(Source material Opens)
(** * standards_scraper: a shallow embedding of [standards_scraper.py]

    The script downloads two PDF tables of weightlifting qualification
    totals, turns the extracted text into records and prints the merged
    table as a TypeScript literal.  Everything after text extraction is
    pure string processing and is embedded here function by function:
    [clean_text], [extract_section_data], the section loop of
    [scrape_weightlifting_standards], [weight_class_sort_key] and
    [format_as_typescript].

    Modelling conventions.
    - A Python [str] is a [list ascii]; a character is a code point in
      0..255.  On that range the tables Python consults are small and
      fixed: [str.isspace] and the regex class [\s] hold for
      9..13, 28..31, 32, 133 and 160; [\d] holds for the ten ASCII digits;
      and under [re.IGNORECASE] a pattern letter matches exactly its two
      ASCII cases.
    - An exception is an [Err] value of the [result] type; the code never
      catches one, so an [Err] aborts the run.
    - A [dict] is an association list in insertion order (the order Python
      iterates in); assigning to a key that is present keeps its place.
    - [float(s)] follows the grammar of the built-in (blanks around, a
      sign, digits with underscores between them, a fraction, an exponent,
      [inf], [infinity], [nan]) and rounds to the nearest double, ties to
      even; [int] truncates.
    - [sorted] is a stable sort by [<] on the keys.
    - [print] calls only write diagnostics and are left out. *)

From Stdlib Require Import Ascii String.
From Stdlib Require Import List ZArith Lia Bool Arith.
From Stdlib Require Import Sorting.Sorted Sorting.Permutation.
From Stdlib Require Import Numbers.DecimalString.
Import ListNotations.

Set Implicit Arguments.

(** ** Strings *)

Definition str := list ascii.

(** [L "abc"] is the Python literal ['abc']. *)
Definition L (s : string) : list ascii := list_ascii_of_string s.

Definition code (c : ascii) : N := N_of_ascii c.

Definition nbsp : ascii := "160"%char.       (* '\xa0' *)
Definition newline : ascii := "010"%char.    (* '\n' *)
Definition dquote : ascii := "034"%char.     (* the double quote *)

Fixpoint str_eqb (a b : str) : bool :=
  match a, b with
  | [], [] => true
  | x :: a', y :: b' => Ascii.eqb x y && str_eqb a' b'
  | _, _ => false
  end.

(** [str.isspace] on one character (also the regex class [\s]). *)
Definition isspace (c : ascii) : bool :=
  let n := code c in
  ((9 <=? n) && (n <=? 13) || (28 <=? n) && (n <=? 32)
   || (n =? 133) || (n =? 160))%N.

(** The regex class [\d] (also the digits [float] accepts). *)
Definition isdigit (c : ascii) : bool :=
  let n := code c in ((48 <=? n) && (n <=? 57))%N.

(** Simple lower-casing; only the ASCII letters matter for the patterns
    of this program. *)
Definition lower (c : ascii) : ascii :=
  let n := code c in
  if ((65 <=? n) && (n <=? 90))%N then ascii_of_N (n + 32) else c.

(** [s.startswith(p)] *)
Fixpoint startswith (p s : str) : bool :=
  match p, s with
  | [], _ => true
  | x :: p', y :: s' => Ascii.eqb x y && startswith p' s'
  | _ :: _, [] => false
  end.

(** [s.find(sub)]: the least index at which [sub] occurs, [None] for -1. *)
Fixpoint find_from (sub s : str) (pos : nat) : option nat :=
  if startswith sub s then Some pos
  else match s with
       | [] => None
       | _ :: s' => find_from sub s' (S pos)
       end.

Definition find (sub s : str) : option nat := find_from sub s 0.

(** [sub in s] *)
Definition contains (sub s : str) : bool :=
  match find sub s with Some _ => true | None => false end.

(** [s[a:b]] for non-negative [a] and [b]; empty when [b <= a]. *)
Definition slice (s : str) (a b : nat) : str := firstn (b - a) (skipn a s).

(** [s.strip()] *)
Fixpoint lstrip (s : str) : str :=
  match s with
  | c :: s' => if isspace c then lstrip s' else s
  | [] => []
  end.

Definition rstrip (s : str) : str := rev (lstrip (rev s)).

Definition strip (s : str) : str := rstrip (lstrip s).

(** [s.split()]: the maximal runs of non-whitespace characters.  [cur] is
    the run being read, reversed. *)
Fixpoint split_ws_aux (cur : str) (s : str) : list str :=
  match s with
  | [] => match cur with [] => [] | _ => [rev cur] end
  | c :: s' =>
      if isspace c
      then match cur with
           | [] => split_ws_aux [] s'
           | _ => rev cur :: split_ws_aux [] s'
           end
      else split_ws_aux (c :: cur) s'
  end.

Definition split_ws (s : str) : list str := split_ws_aux [] s.

(** [s.replace(old, new)]: occurrences are replaced from left to right
    and do not overlap.  [skip] counts the characters of an occurrence
    still to be dropped. *)
Fixpoint replace_aux (old new : str) (skip : nat) (s : str) : str :=
  match s with
  | [] => []
  | c :: s' =>
      match skip with
      | S k => replace_aux old new k s'
      | O => if startswith old s
             then new ++ replace_aux old new (length old - 1) s'
             else c :: replace_aux old new 0 s'
      end
  end.

Definition replace (old new s : str) : str :=
  match old with
  | [] => new ++ flat_map (fun c => c :: new) s
  | _ => replace_aux old new 0 s
  end.

(** [s.split(' ', 1)]: cut at the first occurrence of the separator
    character; [None] when there is none (the list then has one element). *)
Fixpoint split_first (sep : ascii) (s : str) : option (str * str) :=
  match s with
  | [] => None
  | c :: s' =>
      if Ascii.eqb c sep then Some ([], s')
      else match split_first sep s' with
           | Some (a, b) => Some (c :: a, b)
           | None => None
           end
  end.

(** Lexicographic comparison of strings by code point, as Python's [<]. *)
Fixpoint str_compare (a b : str) : comparison :=
  match a, b with
  | [], [] => Eq
  | [], _ :: _ => Lt
  | _ :: _, [] => Gt
  | x :: a', y :: b' =>
      match N.compare (code x) (code y) with
      | Eq => str_compare a' b'
      | c => c
      end
  end.

Definition str_ltb (a b : str) : bool :=
  match str_compare a b with Lt => true | _ => false end.

(** ** Exceptions *)

Inductive exn := ValueError | OverflowError | KeyError | IndexError.

Inductive result (A : Type) :=
| Ok (x : A)
| Err (e : exn).
Arguments Ok {A} x.
Arguments Err {A} e.

Definition bind {A B} (r : result A) (f : A -> result B) : result B :=
  match r with Ok x => f x | Err e => Err e end.

Notation "x <- e ;; k" := (bind e (fun x => k))
  (at level 61, e at next level, right associativity).
Notation "' p <- e ;; k" := (bind e (fun p => k))
  (at level 61, p pattern, e at next level, right associativity).

Fixpoint mapM {A B} (f : A -> result B) (l : list A) : result (list B) :=
  match l with
  | [] => Ok []
  | x :: l' => y <- f x ;; ys <- mapM f l' ;; Ok (y :: ys)
  end.

(** ** Regular expressions

    A backtracking matcher with Python's priorities: alternatives are
    tried left to right, repetitions are greedy, and a later failure
    returns to the latest choice.  Only the constructs of the three
    patterns of the script are present.  The matcher reads a suffix of the
    subject and passes what is left, and the text of group 1, to its
    continuation. *)

Inductive cset_item :=
| CChar (c : ascii)          (* a literal member of a set *)
| CSpace.                    (* [\s] inside a set *)

Inductive regex :=
| Lit (c : ascii)            (* one literal character *)
| Space                      (* [\s] *)
| Digit                      (* [\d] *)
| CSet (items : list cset_item)   (* [[...]] *)
| Eps                        (* the empty pattern *)
| Seq (r1 r2 : regex)
| Alt (r1 r2 : regex)        (* [r1|r2] *)
| Star (r : regex)           (* [r*], greedy *)
| Group (r : regex)          (* [(r)], capturing group 1 *)
| Eol.                       (* [$] *)

Definition Plus (r : regex) : regex := Seq r (Star r).     (* [r+] *)
Definition Opt (r : regex) : regex := Alt r Eps.           (* [r?] *)

Fixpoint lits (s : str) : regex :=                         (* [abc] *)
  match s with
  | [] => Eps
  | [c] => Lit c
  | c :: s' => Seq (Lit c) (lits s')
  end.

(** What a successful match leaves: the unread rest of the subject and
    group 1, if it took part. *)
Record mobj := { m_rest : str; m_group1 : option str }.

Section Matcher.

(** The flag [re.IGNORECASE]. *)
Variable ignorecase : bool.

Definition chr_matches (pat x : ascii) : bool :=
  if ignorecase then Ascii.eqb (lower x) (lower pat) else Ascii.eqb x pat.

Definition item_matches (it : cset_item) (x : ascii) : bool :=
  match it with
  | CChar c => chr_matches c x
  | CSpace => isspace x
  end.

Definition cont := str -> option str -> option mobj.

Definition one (p : ascii -> bool) (s : str) (cap : option str) (k : cont)
  : option mobj :=
  match s with
  | x :: s' => if p x then k s' cap else None
  | [] => None
  end.

(** An iteration of [r*] that reads nothing is not taken; in the
    patterns below every iteration reads at least one character.  As each
    iteration shortens the subject, [fuel], its length at the start, is
    never used up before the subject is. *)
Fixpoint rmatch (r : regex) (s : str) (cap : option str) (k : cont)
  {struct r} : option mobj :=
  match r with
  | Lit c => one (chr_matches c) s cap k
  | Space => one isspace s cap k
  | Digit => one isdigit s cap k
  | CSet items => one (fun x => existsb (fun it => item_matches it x) items) s cap k
  | Eps => k s cap
  | Seq r1 r2 => rmatch r1 s cap (fun s' cap' => rmatch r2 s' cap' k)
  | Alt r1 r2 =>
      match rmatch r1 s cap k with
      | Some m => Some m
      | None => rmatch r2 s cap k
      end
  | Star r1 =>
      (fix iter (fuel : nat) (s : str) (cap : option str) : option mobj :=
         match fuel with
         | O => k s cap
         | S fuel' =>
             match rmatch r1 s cap
                     (fun s' cap' =>
                        if length s' <? length s then iter fuel' s' cap'
                        else None) with
             | Some m => Some m
             | None => k s cap
             end
         end) (length s) s cap
  | Group r1 =>
      rmatch r1 s cap
        (fun s' _ => k s' (Some (firstn (length s - length s') s)))
  | Eol =>
      match s with
      | [] => k s cap
      | [c] => if Ascii.eqb c newline then k s cap else None
      | _ => None
      end
  end.

(** A match anchored at the start of [s]. *)
Definition match_here (r : regex) (s : str) : option mobj :=
  rmatch r s None (fun s' cap => Some {| m_rest := s'; m_group1 := cap |}).

(** [re.search]: the match at the leftmost position that has one. *)
Fixpoint re_search (r : regex) (s : str) : option mobj :=
  match match_here r s with
  | Some m => Some m
  | None => match s with
            | [] => None
            | _ :: s' => re_search r s'
            end
  end.

(** [re.sub(r, repl, s)]: matches are replaced from left to right; after
    an empty match one character is copied. *)
Fixpoint re_sub_aux (fuel : nat) (r : regex) (repl s : str) : str :=
  match fuel with
  | O => s
  | S fuel' =>
      match match_here r s with
      | Some m =>
          if length (m_rest m) <? length s
          then repl ++ re_sub_aux fuel' r repl (m_rest m)
          else repl ++ match s with
                       | [] => []
                       | c :: s' => c :: re_sub_aux fuel' r repl s'
                       end
      | None =>
          match s with
          | [] => []
          | c :: s' => c :: re_sub_aux fuel' r repl s'
          end
      end
  end.

Definition re_sub (r : regex) (repl s : str) : str :=
  re_sub_aux (S (length s)) r repl s.

End Matcher.

(** [m.group(1)]; group 1 is not optional in the patterns below. *)
Definition group_1 (m : mobj) : str :=
  match m_group1 m with Some g => g | None => [] end.

(** ** [clean_text] *)

(** [r'\s+'] *)
Definition ws_pattern : regex := Plus Space.

Definition clean_text (text : str) : str :=
  let text := re_sub false ws_pattern (L " ") text in
  let text := replace [nbsp] (L " ") text in
  strip text.

(** ** [extract_section_data] *)

(** [\d+(?:\.\d+)?kg|\+\d+kg] *)
Definition weight_token : regex :=
  Alt (Seq (Plus Digit) (Seq (Opt (Seq (Lit ".") (Plus Digit))) (lits (L "kg"))))
      (Seq (Lit "+") (Seq (Plus Digit) (lits (L "kg")))).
(Source material Closes)
What you should do: Using only the entries above, output the line with "Definition split_ws (s", the line with "startswith old s", and all lines between them, exactly as they stand.

Solution:
Definition split_ws (s : str) : list str := split_ws_aux [] s.

(** [s.replace(old, new)]: occurrences are replaced from left to right
    and do not overlap.  [skip] counts the characters of an occurrence
    still to be dropped. *)
Fixpoint replace_aux (old new : str) (skip : nat) (s : str) : str :=
  match s with
  | [] => []
  | c :: s' =>
      match skip with
      | S k => replace_aux old new k s'
      | O => if startswith old s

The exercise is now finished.